As some of you have guessed already, it’s the dating. Not that there’s anything major to report in that area right now, but I’m so acutely aware that current and future dates will be able to read my blog (some have been clever enough to try Googling “Susannah” and oh, there I am, plastered all over the bloody internet for all to see). Being famous in my own virtual living room is proving to be as much of a hindrance as I feared it might be. I mean, there’s SEVEN FREAKING YEARS of archives to explore — it’s like handing someone my diary. And yet it’s not. This blog is the public face of the last seven years. It’s what i felt comfortable sharing with the world, and there is plenty I have not shared. But when you dive into the archives for the first time… it’s overwhelming. God, it overwhelms ME sometimes.

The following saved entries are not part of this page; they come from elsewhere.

(* ===== verification/Countdown.v ===== *)
(** * The student's timer

    [apps/forge/src/components/studentTools.ts] and the hook [useCountdown] of
    [Countdown.tsx]: a timer with four states, driven by the clock and the
    buttons, written to [localStorage] on every change and restored from
    there.  Times are milliseconds; a deadline read back from storage may be
    any number, so it is a rational. *)

From Stdlib Require Import QArith Qround Lqa.
From S2P Require Import Prelude JsString JsNumber JsValue.
Local Open Scope Z_scope.

Definition TIMER_MINUTES : list Z := [5; 10; 15; 20; 25; 30].

Inductive Status := Idle | Running | Paused | Done.
#[export] Instance Status_eq : EqDecision Status. Proof. solve_decision. Defined.

Record StoredCountdown := mkTimer {
  minutes : Z; status : Status; deadline : Q; pausedSeconds : Z }.

Definition remainingSeconds (deadline : Q) (now : Z) : Z :=
  Z.max 0 (Qceiling ((deadline - inject_Z now) / 1000)).

Definition status_text (s : Status) : jstr :=
  match s with
  | Idle => js "idle" | Running => js "running" | Paused => js "paused" | Done => js "done"
  end.
Definition parse_status (v : jsval) : option Status :=
  match v with
  | VStr s => find (fun x => seqb (status_text x) s) [Idle; Running; Paused; Done]
  | _ => None
  end.
(** [TIMER_MINUTES.includes(v)]: only the very numbers. *)
Definition parse_minutes (v : jsval) : option Z :=
  match v with VNum n => find (fun k => num_eq (num k) n) TIMER_MINUTES | _ => None end.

I mention this because I don’t want to leave you guys hanging, and even though blogs are more like online magazines these days, this space remains personal for me. I have no intention to fill the pages with guest posts and impersonal Tips for Fixing Your Life. I started blogging to chronicle my healing journey, and here we are, nearly eight years later, and things have changed. A lot. The healing journey has morphed into a life lived with intention and curiosity. I share my stories and experiences because that is what I know. And I do it in the hope that it might be useful to someone else, and frankly, because it’s helpful for me, too. There have been many moments over the years when I’ve wondered why I think anyone would give a toss about me and my journey. But then I only have to look at the majority of the books on my shelves to see that sharing stories and experiences is the language I understand best. Leading by example. Reporting back from the trenches. Yes and yes, I love all of that. The books that have had the greatest impact on my life are all personal tales from women sharing what they know. Writers like Julia Cameron and Oriah Mountain Dreamer. Dawna Markova and Ann Lamott. May Sarton. Joan Didion. Erica Jong and Natalie Goldberg. Diana Athill and Cheryl Strayed. Anais Nin and Sharon Olds. I’m not saying that my writing comes even close to the magic of this tribe of extraordinary women, but these are the writers who’ve inspired and supported me over the years.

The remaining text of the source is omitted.